Well, yesterday I saw two films, both by writer-directors, both bending the rules enough to make screenwriter-scold inside me shut up for a day.
Jem Cohen’s Museum Hours has a great premise for why two strangers would meet and start to care about one another and effortlessly talk about art. By the time you’re five minutes in, you have already been treated to a voiceover by its lead character describing his life as a museum guard and his appreciation of Brueghel in particular, so you’re not surprised when the structure turns out to be just faintly present enough to give you that familiar feeling of being in a movie once in a while, when all along you’ve been watching a discovery about art unfolding.
Cohen credits conversations with Patti Smith for the film, and although it’s largely about Vienna, it feels like a “downtown” New York philosophical position is being staked out here, one once hinted at by Wallace Shawn in My Dinner With André: “Isn’t there just as much reality to be perceived in the cigar store as there is on Mount Everest?”

Nicolas Winding Refn (foreground), Ryan Gosling, Kristin Scott Thomas, Vithaya Pansringarm, and Yayaying Rhatha Phongam.

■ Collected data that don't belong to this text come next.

(** C10: in the mounted login, a user flagged [must_change_password] who
    gives the right password gets 200 with [mustChangePassword: true] and
    the user id, and neither an access token, nor a refresh token, nor a
    session row. *)
Theorem login_must_change_password :
  forall users now mail password st u,
    Users.findOne mail users = Some u ->
    bcrypt_compare password (Users.contrasena u) = true ->
    Users.must_change_password u = true ->
    let w := run (AuthStateless.login users now mail password) st in
    res w = Http.mkResponse (Some 200) []
              (Some (Http.MustChangePassword true (Users.usuario_id u)
                       "Debe cambiar su contraseña antes de continuar.")) /\
    Http.carries_access_token (res w) = false /\
    Http.carries_refresh_token (res w) = false /\
    db w = st.
Proof.
  intros users now mail password st u Hu Hpw Hflag. cbv zeta.
  unfold AuthStateless.login, run, try_catch. rewrite Hu, Hpw, Hflag.
  repeat split.
Qed.

End StatelessFacts.

(** ** The notification history *)

Section HistoryFacts.
Import History Props.
Context {C : Clock}.

Lemma slice0_firstn {A} (l : list A) (e : Z) :
  0 <= e -> slice0 l e = firstn (Z.to_nat e) l.
Proof.
  intros He. unfold slice0.
  destruct (Z.ltb_spec e 0) as [Hneg|_]; [lia|].
  destruct (Z.le_gt_cases e (Z.of_nat (List.length l))) as [Hle|Hgt].
  - now rewrite Z.min_l.
  - rewrite Z.min_r by lia. rewrite Nat2Z.id.
    rewrite !firstn_all2; auto. lia.
Qed.

Lemma addNotification_history now n h :
  maxHistory h = 6 ->
  history (addNotification now n h) = firstn 6 (stamped now n :: history h) /\
  maxHistory (addNotification now n h) = 6.
Proof.
  intros Hmax. unfold addNotification. rewrite Hmax.
  destruct (Z.ltb_spec 6 (Z.of_nat (List.length (stamped now n :: history h)))) as [Hlt|Hge];
    cbn [history maxHistory]; split; auto.
  - now rewrite slice0_firstn by lia.
  - rewrite firstn_all2; auto. lia.
Qed.

Lemma firstn_app_firstn {A} n (a b : list A) :
  firstn n (a ++ firstn n b) = firstn n (a ++ b).
Proof.
  rewrite !firstn_app, firstn_firstn. do 2 f_equal. lia.
Qed.

Lemma addAll_history events :
  forall h, maxHistory h = 6 -> (List.length (history h) <= 6)%nat ->
    history (addAll events h) = firstn 6 (rev (map stamp_event events) ++ history h) /\
    maxHistory (addAll events h) = 6.
Proof.
  induction events as [|e events IH]; intros h Hmax Hlen.
  - cbn [addAll fold_left map rev app]. rewrite firstn_all2; auto.
  - cbn [addAll fold_left].
    destruct (addNotification_history (fst e) (snd e) h Hmax) as [Hh Hm].
    assert (Hlen' : (List.length (history (addNotification (fst e) (snd e) h)) <= 6)%nat).
    { rewrite Hh. apply firstn_le_length. }
    destruct (IH _ Hm Hlen') as [IHh IHm]. unfold addAll in IHh, IHm.
    split; [|exact IHm].
    rewrite IHh, Hh. cbn [map rev].
    rewrite firstn_app_firstn.
    change (stamped (fst e) (snd e)) with (stamp_event e).
    rewrite <- app_assoc. reflexivity.
Qed.

Lemma stamped_spec now n :
  (Js.truthy (timestamp n) = false ->
   stamped now n = with_timestamp (toISOString now) n) /\
  (Js.truthy (timestamp n) = true -> stamped now n = n).
Proof. unfold stamped. destruct (Js.truthy (timestamp n)); split; auto; discriminate. Qed.

Lemma addAll_from_empty events :
  history (addAll events constructor) = firstn 6 (rev (map stamp_event events)) /\
  maxHistory (addAll events constructor) = 6.
Proof.
  destruct (addAll_history events constructor) as [Hh Hm]; cbn; auto; try lia.
  rewrite Hh. cbn [constructor history]. now rewrite app_nil_r.
Qed.

(** The capacity invariant, by induction on how the history was reached. *)
Lemma reachable_bounded h :
  reachable h -> maxHistory h = 6 /\ (List.length (history h) <= 6)%nat.
Proof.
  induction 1 as [|now n h Hr [IHm IHl]|h Hr [IHm IHl]].
  - split; [reflexivity|cbn; lia].
  - destruct (addNotification_history now n h IHm) as [Hh Hm].
    split; [exact Hm|]. rewrite Hh. apply firstn_le_length.
  - split; [exact IHm|cbn; lia].
Qed.

Lemma reachable_addAll events : forall h, reachable h -> reachable (addAll events h).
Proof.
  induction events as [|e events IH]; intros h Hr; cbn [addAll fold_left].
  - exact Hr.
  - apply IH. now apply reach_add.
Qed.

Lemma getRecentNotifications_default h :
  reachable h -> getRecentNotifications None h = history h.
Proof.
  intros Hr. destruct (reachable_bounded h Hr) as [Hm Hl].
  unfold getRecentNotifications. rewrite Hm, slice0_firstn by lia.
  now apply firstn_all2.
Qed.

(** C6: the history, which starts empty and changes only by appends and
    clears, never holds more than 6 entries; an append stamps a notification
    that has no timestamp, puts it in front and keeps the first 6;
    [getRecentNotifications] returns a prefix of what is kept, newest first;
    so after 10 appends, asking for 10 gives the last 6 appended, newest
    first. *)
Theorem history_keeps_last_six :
  (forall h, reachable h -> (List.length (history h) <= 6)%nat) /\
  (forall now n h,
      reachable h ->
      history (addNotification now n h) = firstn 6 (stamped now n :: history h)) /\
  (forall now n,
      (Js.truthy (timestamp n) = false ->
       timestamp (stamped now n) = Some (toISOString now) /\
       type (stamped now n) = type n /\ message (stamped now n) = message n /\
       data (stamped now n) = data n /\ priority (stamped now n) = priority n) /\
      (Js.truthy (timestamp n) = true -> stamped now n = n)) /\
  (forall limit h,
      0 <= limit ->
      getRecentNotifications (Some limit) h = firstn (Z.to_nat limit) (history h)) /\
  (forall events,
      history (addAll events constructor) = firstn 6 (rev (map stamp_event events))) /\
  (forall events,
      List.length events = 10%nat ->
      getRecentNotifications (Some 10) (addAll events constructor) =
        rev (map stamp_event (skipn 4 events))).
Proof.
  split; [|split; [|split; [|split; [|split]]]].
  - intros h Hr. now apply reachable_bounded.
  - intros now n h Hr. apply addNotification_history. now apply reachable_bounded.
  - intros now n. destruct (stamped_spec now n) as [Hf Ht]. split.
    + intros H. rewrite (Hf H). repeat split.
    + exact Ht.
  - intros limit h Hl. unfold getRecentNotifications. now apply slice0_firstn.
  - intros events. apply addAll_from_empty.
  - intros events Hlen. unfold getRecentNotifications.
    rewrite slice0_firstn by lia. destruct (addAll_from_empty events) as [-> _].
    change (Z.to_nat 10) with 10%nat. rewrite firstn_firstn.
    change (Nat.min 10 6) with 6%nat.
    rewrite firstn_rev, length_map, Hlen, skipn_map. reflexivity.
Qed.

End HistoryFacts.

(** ** Rooms and socket events *)

Section RealtimeFacts.
Import Realtime Props.
Context {C : History.Clock}.

Lemma mem_In room l : mem room l = true <-> In room l.
Proof.
  unfold mem. rewrite existsb_exists. split.
  - intros [x [Hx Heq]]. apply String.eqb_eq in Heq. now subst.
  - intros H. exists room. split; [assumption|apply String.eqb_refl].
Qed.

Lemma join_rooms room s r :
  In r (rooms (join room s)) <-> In r (rooms s) \/ r = room.
Proof.
  unfold join. destruct (mem room (rooms s)) eqn:Hm.
  - apply mem_In in Hm. split; [auto|]. intros [H| ->]; assumption.
  - cbn [rooms]. rewrite in_app_iff. simpl. intuition.
Qed.

Lemma join_frame room s :
  socket_id (join room s) = socket_id s /\ userId (join room s) = userId s /\
  userRol (join room s) = userRol s /\ userName (join room s) = userName s /\
  emitted (join room s) = emitted s.
Proof. unfold join. destruct (mem room (rooms s)); repeat split. Qed.

Lemma join_NoDup room s : NoDup (rooms s) -> NoDup (rooms (join room s)).
Proof.
  intros H. unfold join. destruct (mem room (rooms s)) eqn:Hm; [assumption|].
  cbn [rooms]. apply NoDup_snoc; [assumption|].
  intros Hin. apply mem_In in Hin. congruence.
Qed.

(** The switch of [assignUserToRooms] joins the rooms of [rooms_for], in
    that order. *)
Lemma assignUserToRooms_joins s :
  assignUserToRooms s =
  fold_left (fun acc r => join r acc) (rooms_for (userRol s) (userId s)) s.
Proof.
  unfold assignUserToRooms, rooms_for, role_rooms, user_room.
  destruct (String.eqb (userRol s) "cocinero"); [reflexivity|].
  destruct (String.eqb (userRol s) "mesero"); [reflexivity|].
  destruct (String.eqb (userRol s) "administrador"); reflexivity.
Qed.

Lemma fold_join_rooms l : forall s r,
  In r (rooms (fold_left (fun acc r => join r acc) l s)) <-> In r (rooms s) \/ In r l.
Proof.
  induction l as [|a l IH]; intros s r; cbn [fold_left].
  - simpl. tauto.
  - rewrite IH, join_rooms. simpl. intuition.
Qed.
(** * Position-preserving redaction pipeline: a shallow embedding

    The Python sources of the masking tool are rendered as Rocq functions:
    strings are lists of Unicode code points, offsets are integers ([Z]),
    dictionaries are finite maps, scores and page coordinates are rationals,
    and the loops that thread mutable locals become folds over an explicit
    state.  Each module of the development mirrors one source file. *)

From Stdlib Require Import ZArith QArith Qabs Lqa List Ascii String Lia Bool Sorting.Sorted.
From Stdlib Require Import DecimalString.
From stdpp Require Import base list gmap sorting.

Import ListNotations.
Local Open Scope Z_scope.

(** ** Python values *)

Module Py.

(** A Python [str] is a sequence of code points. *)
Definition char := N.
Definition str := list N.

(** ASCII literals, written as Rocq strings. *)
Definition lit (s : String.string) : str :=
  List.map N_of_ascii (list_ascii_of_string s).

Definition len {A} (s : list A) : Z := Z.of_nat (length s).

Definition NL : char := 10%N.

Definition eqb (a b : str) : bool := bool_decide (a = b).

(** Index normalisation of a slice bound: negative bounds count from the
    end, and every bound is clamped into [0, len]. *)
Definition clamp (n i : Z) : Z :=
  if i <? 0 then Z.max 0 (i + n) else Z.min i n.

(** [s[i:j]] *)
Definition slice {A} (s : list A) (i j : Z) : list A :=
  let lo := clamp (len s) i in
  let hi := clamp (len s) j in
  take (Z.to_nat (hi - lo)) (drop (Z.to_nat lo) s).

(** [s[i:]] and [s[:j]] *)
Definition slice_from {A} (s : list A) (i : Z) : list A :=
  drop (Z.to_nat (clamp (len s) i)) s.
Definition slice_to {A} (s : list A) (j : Z) : list A :=
  take (Z.to_nat (clamp (len s) j)) s.

(** [s[i]] for an index already known to be in range (the callers guard
    it); [None] stands for IndexError. *)
Definition index {A} (s : list A) (i : Z) : option A :=
  if (0 <=? i) && (i <? len s) then s !! Z.to_nat i
  else if (- len s <=? i) && (i <? 0) then s !! Z.to_nat (i + len s)
  else None.

(** [s.startswith(p)] *)
Fixpoint startswith (s p : str) : bool :=
  match p, s with
  | [], _ => true
  | _ :: _, [] => false
  | c :: p', d :: s' => (c =? d)%N && startswith s' p'
  end.

(** [sub in s] *)
Fixpoint contains (s sub : str) : bool :=
  startswith s sub ||
  match s with
  | [] => false
  | _ :: s' => contains s' sub
  end.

A train ride home to Brooklyn, and a sweaty jog, and I’m back in a theater, in the balcony of the BAM Harvey, which has a new, enormous screen. The new film by Nicolas Winding Refn and Ryan Gosling called Only God Forgives, was having its New York premiere. It was like their previous film, Drive, but with the misogyny and a few unbearable scenes of violence jacked up to a cartoonish level. Unlike, say, Tarantino, Refn’s devotion to genre includes no devotion to story points, which he dispenses with carelessly in favor of surprises. This is no doubt what his fans like about him. I just find myself wishing there was more stuff to go with the style. Whereas Jem Cohen is all stuff, there’s no center of gravity in Refn besides “Wow, dude” clichés.
At the Q and A, between oddly impolite, pervy comments, Refn spoke very touchingly about Alejandro Jodorowsky, whom he credits with “inventing pop cinema.” I’m not sure quite what that means, and I was so high in the balcony, it’d have been futile to raise my hand and ask, “What the hell are you talking about?” I’m sure we’ll hear and read a lot about this film in the coming weeks.